What business owner in his or her right mind doesn’t want to restrict competition? Especially if it’s coming from a trusted employee or the person who sold you the business!
So which of the following business owners do you think succeeded?
A. The Putaruru food store owner whose employment terms prevented his store manager from working for any similar business within a 25km radius of the store for 3 years?
B. The purchaser of a Hamilton café (who had paid $327,000 for goodwill) under a contract restricting the vendor from opening a hospitality business within a 10km radius?
C. The purchaser of shares in a large Auckland printing company (who paid $2.7 million for goodwill) under a contract preventing any of the vendor parties from competing?

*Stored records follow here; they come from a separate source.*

(** C2, as the code has it: an EXEC assembled while the procedure-context
    stack is non-empty yields a step -- found at the next free position of
    the step list, whatever follows in the stream -- whose final_step_name
    and final_proc_name are the caller label and the proc name of the frame
    on top of the stack (the most recently pushed one), and whose
    final_proc_step_name is the label of the EXEC itself. *)
Theorem exec_inherits_top_frame :
  forall parse m0 pre stmt post tree stack m1 outer,
    Asm.run parse ([], m0) pre = (stack, m1) ->
    Asm.top stack = Some outer ->
    Spec.is_sentinel stmt = false ->
    parse stmt = Some tree ->
    Asm.c_type tree = Asm.EXEC ->
    exists info,
      nth_error
        (map Asm.step_info
             (Asm.steps (Asm.process_results parse m0 (pre ++ stmt :: post))))
        (List.length (Asm.steps m1)) = Some info /\
      Asm.info_card info = tree /\
      Asm.final_step_name info = Some (Asm.f_label outer) /\
      Asm.final_proc_name info = Some (Asm.VStr (Asm.f_proc outer)) /\
      Asm.final_proc_step_name info = Asm.c_label tree.
Proof.
  intros parse m0 pre stmt post tree stack m1 outer Hrun Htop Hs Hp Ht.
  unfold Asm.process_results.
  rewrite run_app, Hrun, run_cons.
  rewrite (process_exec parse stack m1 stmt tree Hs Hp Ht).
  match goal with
  | |- context [Asm.run parse ?acc post] =>
      destruct (run_infos parse post acc) as [extra Hex]
  end.
  rewrite Hex. simpl Asm.steps. simpl snd.
  rewrite map_app. simpl map at 2.
  exists (Asm.apply_context stack tree).
  split.
  - rewrite <- app_assoc.
    rewrite nth_error_app2 by (rewrite length_map; lia).
    rewrite length_map, Nat.sub_diag. reflexivity.
  - unfold Asm.apply_context. rewrite Htop. simpl. repeat split.
Qed.

(** C10: a DD statement that parses while no step is current leaves no
    trace: the assembler ends in the same state (same steps, same
    diagnostics) as for the stream without it, so every later statement is
    handled as before and the rows written are the same. *)
Theorem dd_before_exec_dropped :
  forall parse m0 pre stmt post tree,
    Asm.current_step (snd (Asm.run parse ([], m0) pre)) = None ->
    Spec.is_sentinel stmt = false ->
    parse stmt = Some tree ->
    Asm.c_type tree = Asm.DD ->
    Asm.process_stmt parse (Asm.run parse ([], m0) pre) stmt
      = Asm.run parse ([], m0) pre /\
    Asm.process_results parse m0 (pre ++ stmt :: post)
      = Asm.process_results parse m0 (pre ++ post) /\
    forall db name,
      Db.insert_project_data db name
        (Asm.steps (Asm.process_results parse m0 (pre ++ stmt :: post)))
      = Db.insert_project_data db name
          (Asm.steps (Asm.process_results parse m0 (pre ++ post))).
Proof.
  intros parse m0 pre stmt post tree Hc Hs Hp Ht.
  destruct (Asm.run parse ([], m0) pre) as [stack m1] eqn:Hrun.
  simpl in Hc.
  pose proof (process_dd_without_step parse stack m1 stmt tree Hs Hp Ht Hc) as Hd.
  assert (Heq : Asm.process_results parse m0 (pre ++ stmt :: post)
                = Asm.process_results parse m0 (pre ++ post)).
  { unfold Asm.process_results.
    rewrite !run_app, Hrun, run_cons, Hd. reflexivity. }
  split; [exact Hd|]. split; [exact Heq|].
  intros db name. now rewrite Heq.
Qed.

Lemma exec_inherits_top_frame_witness :
  exists info,
    nth_error
      (map Asm.step_info
           (Asm.steps
              (Asm.process_results Sample.parse Asm.new_manager
                 (firstn 2 Sample.nested_stream
                    ++ "//S1 EXEC PGM=X" :: ["*PROC_END*"; "*PROC_END*"]))))
      (List.length (Asm.steps Asm.new_manager)) = Some info /\
    Asm.info_card info
      = Asm.mk_card Asm.EXEC (Some "S1") [("PGM", Asm.VStr "X")] /\
    Asm.final_step_name info = Some (Asm.f_label (Asm.mk_frame "INNER" "INNERP")) /\
    Asm.final_proc_name info
      = Some (Asm.VStr (Asm.f_proc (Asm.mk_frame "INNER" "INNERP"))) /\
    Asm.final_proc_step_name info = Some "S1".
Proof.
  apply (exec_inherits_top_frame Sample.parse Asm.new_manager
           (firstn 2 Sample.nested_stream) "//S1 EXEC PGM=X"
           ["*PROC_END*"; "*PROC_END*"]
           (Asm.mk_card Asm.EXEC (Some "S1") [("PGM", Asm.VStr "X")])
           [Asm.mk_frame "CALL" "OUTERP"; Asm.mk_frame "INNER" "INNERP"]
           Asm.new_manager (Asm.mk_frame "INNER" "INNERP"));
    reflexivity.
Defined.

(** The preprocessor emits [Sample.nested_stream] for a procedure that
    calls another procedure. *)
Example nested_deck_stream :
  snd (Pre.process_line_list Sample.cfg Sample.no_files 3 Sample.nested_deck
         (Pre.init Sample.cfg))
  = Pre.Ok Sample.nested_stream.
Proof. vm_compute. reflexivity. Qed.

(** C2 as stated fails under nested expansion: when the EXEC of the inner
    procedure is assembled the stack holds the frames CALL/OUTERP (pushed
    first) and INNER/INNERP, and the step takes its names from the latter. *)
Lemma nested_exec_names_not_outermost :
  fst (Asm.run Sample.parse ([], Asm.new_manager) (firstn 2 Sample.nested_stream))
    = [Asm.mk_frame "CALL" "OUTERP"; Asm.mk_frame "INNER" "INNERP"] /\
  map (fun s => (Asm.final_step_name (Asm.step_info s),
                 Asm.final_proc_name (Asm.step_info s),
                 Asm.final_proc_step_name (Asm.step_info s)))
      (Asm.steps (Asm.process_results Sample.parse Asm.new_manager
                    Sample.nested_stream))
    = [(Some "INNER", Some (Asm.VStr "INNERP"), Some "S1")].
Proof. split; reflexivity. Qed.

Lemma dd_before_exec_dropped_witness :
  let pre := @nil string in
  let stmt := "//INPUT DD DSN=A" in
  let post := ["//STEP1 EXEC PGM=IEFBR14"] in
  Asm.process_stmt Sample.parse
      (Asm.run Sample.parse ([], Asm.new_manager) pre) stmt
    = Asm.run Sample.parse ([], Asm.new_manager) pre /\
  Asm.process_results Sample.parse Asm.new_manager (pre ++ stmt :: post)
    = Asm.process_results Sample.parse Asm.new_manager (pre ++ post) /\
  forall db name,
    Db.insert_project_data db name
      (Asm.steps (Asm.process_results Sample.parse Asm.new_manager
                    (pre ++ stmt :: post)))
    = Db.insert_project_data db name
        (Asm.steps (Asm.process_results Sample.parse Asm.new_manager
                      (pre ++ post))).
Proof.
  intros pre stmt post.
  apply (dd_before_exec_dropped Sample.parse Asm.new_manager pre stmt post
           (Asm.dd_card Sample.input_dd)); reflexivity.
Defined.

(** The same DD after the EXEC is attached to the step. *)
Example dd_after_exec_attached :
  map (fun s => List.length (Asm.dds s))
      (Asm.steps (Asm.process_results Sample.parse Asm.new_manager
                    ["//INPUT DD DSN=A"; "//STEP1 EXEC PGM=IEFBR14";
                     "//INPUT DD DSN=A"]))
  = [1].
Proof. reflexivity. Qed.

These are actual examples selected from over 20 reported restraint of trade or restrictive covenant cases heard in New Zealand courts over the past year.

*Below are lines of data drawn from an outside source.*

Lemma MakeDay_in_range (y mi d : Z) :
  100 <= y <= 9999 -> validDate y mi d -> inIsoRange (MakeDay y mi d).
Proof.
  intros Hy Hv. unfold inIsoRange.
  assert (Hlo : validDate 100 0 1) by (vm_compute; intuition discriminate).
  assert (Hhi : validDate 9999 11 31) by (vm_compute; intuition discriminate).
  split.
  - apply Z.ltb_ge. rewrite (MakeDay_order _ _ _ _ _ _ Hv Hlo).
    destruct Hv as [Hmi Hd]. unfold dateBefore.
    destruct (Z.ltb_spec y 100); [lia|]. cbn [orb].
    destruct (Z.eqb_spec y 100); [|reflexivity]. cbn [andb].
    destruct (Z.ltb_spec mi 0); [lia|]. cbn [orb].
    destruct (Z.eqb_spec mi 0); [|reflexivity]. cbn [andb]. apply Z.ltb_ge. lia.
  - apply Z.ltb_ge. rewrite (MakeDay_order _ _ _ _ _ _ Hhi Hv).
    destruct Hv as [Hmi Hd]. unfold dateBefore.
    destruct (Z.ltb_spec 9999 y); [lia|]. cbn [orb].
    destruct (Z.eqb_spec 9999 y); [|reflexivity]. cbn [andb].
    destruct (Z.ltb_spec 11 mi); [lia|]. cbn [orb].
    destruct (Z.eqb_spec 11 mi); [|reflexivity]. cbn [andb]. apply Z.ltb_ge.
    subst mi. unfold ReferenceHost.daysInMonth in Hd. cbn in Hd. lia.
Qed.

(** ** Order of date texts *)

Lemma str_ltb_digits2 (a b a' b' : N) (s t : jsstring) :
  forallb isDigit [a; b] = true -> forallb isDigit [a'; b'] = true ->
  str_ltb ([a; b] ++ s) ([a'; b'] ++ t)
  = (digitsToZ [a; b] <? digitsToZ [a'; b'])
    || ((digitsToZ [a; b] =? digitsToZ [a'; b']) && str_ltb s t).
Proof.
  intros Hd Hd'. cbn [forallb] in Hd, Hd'.
  repeat (apply andb_true_iff in Hd as [? Hd]).
  repeat (apply andb_true_iff in Hd' as [? Hd']).
  repeat match goal with
         | Hx : isDigit _ = true |- _ => apply isDigit_range in Hx
         end.
  cbn [app str_ltb]. unfold digitsToZ. cbn [fold_left].
  split_unit_order;
    match goal with
    | |- _ = (?X <? ?Y) || ((?X =? ?Y) && _) =>
        destruct (Z.ltb_spec X Y); destruct (Z.eqb_spec X Y); try lia; reflexivity
    end.
Qed.

Lemma str_ltb_digits4 (a b c d a' b' c' d' : N) (s t : jsstring) :
  forallb isDigit [a; b; c; d] = true -> forallb isDigit [a'; b'; c'; d'] = true ->
  str_ltb ([a; b; c; d] ++ s) ([a'; b'; c'; d'] ++ t)
  = (digitsToZ [a; b; c; d] <? digitsToZ [a'; b'; c'; d'])
    || ((digitsToZ [a; b; c; d] =? digitsToZ [a'; b'; c'; d']) && str_ltb s t).
Proof.
  intros Hd Hd'. cbn [forallb] in Hd, Hd'.
  repeat (apply andb_true_iff in Hd as [? Hd]).
  repeat (apply andb_true_iff in Hd' as [? Hd']).
  repeat match goal with
         | Hx : isDigit _ = true |- _ => apply isDigit_range in Hx
         end.
  cbn [app str_ltb]. unfold digitsToZ. cbn [fold_left].
  split_unit_order;
    match goal with
    | |- _ = (?X <? ?Y) || ((?X =? ?Y) && _) =>
        destruct (Z.ltb_spec X Y); destruct (Z.eqb_spec X Y); try lia; reflexivity
    end.
Qed.

Lemma str_ltb_cons_same (c : N) (s t : jsstring) :
  str_ltb (c :: s) (c :: t) = str_ltb s t.
Proof. cbn [str_ltb]. now rewrite N.ltb_irrefl. Qed.

Lemma str_ltb_digits2_end (a b a' b' : N) :
  forallb isDigit [a; b] = true -> forallb isDigit [a'; b'] = true ->
  str_ltb [a; b] [a'; b'] = (digitsToZ [a; b] <? digitsToZ [a'; b']).
Proof.
  intros Hd Hd'. pose proof (str_ltb_digits2 a b a' b' [] [] Hd Hd') as E.
  cbn [app] in E. rewrite E. cbn [str_ltb]. now rewrite andb_false_r, orb_false_r.
Qed.

Lemma isoText_order (y m d y' m' d' : Z) :
  0 <= y <= 9999 -> 0 <= m <= 99 -> 0 <= d <= 99 ->
  0 <= y' <= 9999 -> 0 <= m' <= 99 -> 0 <= d' <= 99 ->
  str_ltb (isoText y m d) (isoText y' m' d') = dateBefore y m d y' m' d'.
Proof.
  intros Hy Hm Hd Hy' Hm' Hd'. unfold isoText, dateBefore.
  destruct (pad4_read y Hy) as (y1 & y2 & y3 & y4 & -> & Hyd & <-).
  destruct (pad2_read m Hm) as (m1 & m2 & -> & Hmd & <-).
  destruct (pad2_read d Hd) as (d1 & d2 & -> & Hdd & <-).
  destruct (pad4_read y' Hy') as (y1' & y2' & y3' & y4' & -> & Hyd' & <-).
  destruct (pad2_read m' Hm') as (m1' & m2' & -> & Hmd' & <-).
  destruct (pad2_read d' Hd') as (d1' & d2' & -> & Hdd' & <-).
  change (u "-") with [45%N].
  rewrite str_ltb_digits4 by assumption. f_equal. f_equal.
  change ([45%N] ++ [m1; m2] ++ [45%N] ++ [d1; d2])
    with (45%N :: [m1; m2] ++ 45%N :: [d1; d2]).
  change ([45%N] ++ [m1'; m2'] ++ [45%N] ++ [d1'; d2'])
    with (45%N :: [m1'; m2'] ++ 45%N :: [d1'; d2']).
  rewrite str_ltb_cons_same, str_ltb_digits2 by assumption. f_equal. f_equal.
  rewrite str_ltb_cons_same. now apply str_ltb_digits2_end.
Qed.

Lemma isoOfDay_MakeDay (y m d : Z) :
  validDate y (m - 1) d -> isoOfDay (MakeDay y (m - 1) d) = isoText y m d.
Proof.
  intros Hv. unfold isoOfDay. rewrite (civil_of_MakeDay _ _ _ Hv).
  f_equal. lia.
Qed.

Lemma isoOfDay_order (a b : Z) :
  inIsoRange a -> inIsoRange b ->
  str_ltb (isoOfDay a) (isoOfDay b) = (a <? b).
Proof.
  intros Ha Hb. unfold isoOfDay.
  pose proof (civil_in_range a Ha) as Hca. pose proof (civil_in_range b Hb) as Hcb.
  destruct (civilFromDays a) as [[y mi] d]. destruct (civilFromDays b) as [[y' mi'] d'].
  destruct Hca as (Hy & Hv & <-). destruct Hcb as (Hy' & Hv' & <-).
  rewrite (MakeDay_order _ _ _ _ _ _ Hv Hv').
  assert (Hd31 : forall yy mm dd, validDate yy mm dd -> 0 <= mm + 1 <= 99 /\ 0 <= dd <= 99).
  { intros yy mm dd [Hmm Hdd]. unfold ReferenceHost.daysInMonth in Hdd.
    repeat match type of Hdd with context [if ?c then _ else _] => destruct c end; lia. }
  destruct (Hd31 _ _ _ Hv), (Hd31 _ _ _ Hv').
  rewrite isoText_order by lia.
  unfold dateBefore.
  replace (mi + 1 <? mi' + 1) with (mi <? mi') by lia.
  replace (mi + 1 =? mi' + 1) with (mi =? mi') by lia.
  reflexivity.
Qed.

The correct answer is B. Why did that business owner succeed and the others fail?
Restrictive or restraint of trade covenants can be very useful tools for business owners - if they work. However the high level of failure in practice points to a wide-spread lack of understanding of these potentially valuable intangible assets.

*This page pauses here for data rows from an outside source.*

(** * python-executor: the process supervision engine of [main.py]

    A shallow embedding of the runtime registry ([processes]), the
    supervisor loop ([monitor_script]), the output fan-out
    ([_broadcast_line], [ws_logs]) and the control handlers
    ([start_script], [stop_script], [script_detail], [index]), followed by
    the properties of the specification that concern them.

    Every [with lock:] block of the source is one atomic step here; the
    code between two blocks is where other threads may run. *)

From stdpp Require Import gmap strings list fin_maps.

Open Scope Z_scope.

(** ** Python values *)

(** Output text is a Python [str]: a sequence of code points.  Dictionary
    keys, status words and policy words are ASCII literals in the source and
    are kept as [string]. *)
Definition codepoint := N.
Definition str := list codepoint.

(** [s[i:]] for any integer [i]: a negative index counts from the end and
    both ends are clamped to the string. *)
Definition slice_from {A} (i : Z) (s : list A) : list A :=
  let len := Z.of_nat (length s) in
  let start := if i <? 0 then Z.max (len + i) 0 else Z.min i len in
  drop (Z.to_nat start) s.

(** Object identities. *)
Definition qid := positive.        (* a [queue.Queue] object *)
Definition handle := positive.     (* a [subprocess.Popen] object *)
Definition thread_id := nat.       (* a [threading.Thread] object *)
Definition timestamp := Z.         (* a reading of [time.time()] *)

Inductive exn :=
| KeyError (key : string)
| OSError (errno : Z)              (* FileNotFoundError, PermissionError, ... *)
| UnicodeDecodeError               (* output that is not text *)
| AttributeError (attr : string).

Inductive outcome (A : Type) :=
| Return (a : A)
| Raise (e : exn).
Arguments Return {A} a.
Arguments Raise {A} e.

(** ** [queue.Queue(maxsize)] *)

Record Queue := mkQueue { maxsize : Z; items : list str }.

Definition full (q : Queue) : bool :=
  (0 <? maxsize q) && (maxsize q <=? Z.of_nat (length (items q))).

(** [q.put_nowait(x)]: [None] stands for [queue.Full]. *)
Definition put_nowait (q : Queue) (x : str) : option Queue :=
  if full q then None else Some (mkQueue (maxsize q) (items q ++ [x])).

(** ** Runtime state (lines 38-44)

    [processes[name]] is a dict whose keys may each be absent. *)
Record pinfo := mkPinfo {
  process : option handle;
  thread : option thread_id;
  status : option string;
  start_time : option timestamp;
  output : option str;
  returncode : option Z;
  policy : option string;
  should_stop : option bool;
  subscribers : option (gset qid)
}.

(** The empty dict [{}]. *)
Definition empty_pinfo : pinfo :=
  mkPinfo None None None None None None None None None.

Definition set_process (v : handle) (p : pinfo) : pinfo :=
  mkPinfo (Some v) (thread p) (status p) (start_time p) (output p)
          (returncode p) (policy p) (should_stop p) (subscribers p).
Definition set_thread (v : thread_id) (p : pinfo) : pinfo :=
  mkPinfo (process p) (Some v) (status p) (start_time p) (output p)
          (returncode p) (policy p) (should_stop p) (subscribers p).
Definition set_status (v : string) (p : pinfo) : pinfo :=
  mkPinfo (process p) (thread p) (Some v) (start_time p) (output p)
          (returncode p) (policy p) (should_stop p) (subscribers p).
Definition set_start_time (v : timestamp) (p : pinfo) : pinfo :=
  mkPinfo (process p) (thread p) (status p) (Some v) (output p)
          (returncode p) (policy p) (should_stop p) (subscribers p).
Definition set_output (v : str) (p : pinfo) : pinfo :=
  mkPinfo (process p) (thread p) (status p) (start_time p) (Some v)
          (returncode p) (policy p) (should_stop p) (subscribers p).
Definition set_returncode (v : Z) (p : pinfo) : pinfo :=
  mkPinfo (process p) (thread p) (status p) (start_time p) (output p)
          (Some v) (policy p) (should_stop p) (subscribers p).
Definition set_policy (v : string) (p : pinfo) : pinfo :=
  mkPinfo (process p) (thread p) (status p) (start_time p) (output p)
          (returncode p) (Some v) (should_stop p) (subscribers p).
Definition set_should_stop (v : bool) (p : pinfo) : pinfo :=
  mkPinfo (process p) (thread p) (status p) (start_time p) (output p)
          (returncode p) (policy p) (Some v) (subscribers p).
Definition set_subscribers (v : gset qid) (p : pinfo) : pinfo :=
  mkPinfo (process p) (thread p) (status p) (start_time p) (output p)
          (returncode p) (policy p) (should_stop p) (Some v).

The court’s starting point is that covenants in restraint of trade are contrary to the public interest, and are presumed void unless reasonable. What is reasonable depends on the surrounding circumstances.
On the other hand, the law will generally uphold restrictive covenants preventing the business’s proprietary and/or confidential information from walking out the door when employees leave.
Coming back to the examples above:
A. The Putaruru store owner failed to prevent his ex-manager from working for a nearby competitor because:
He could not identify the proprietary information he was supposedly trying to protect; and
Even if he had, the term of the restraint was unreasonable and could never have been more than 6-12 months at most.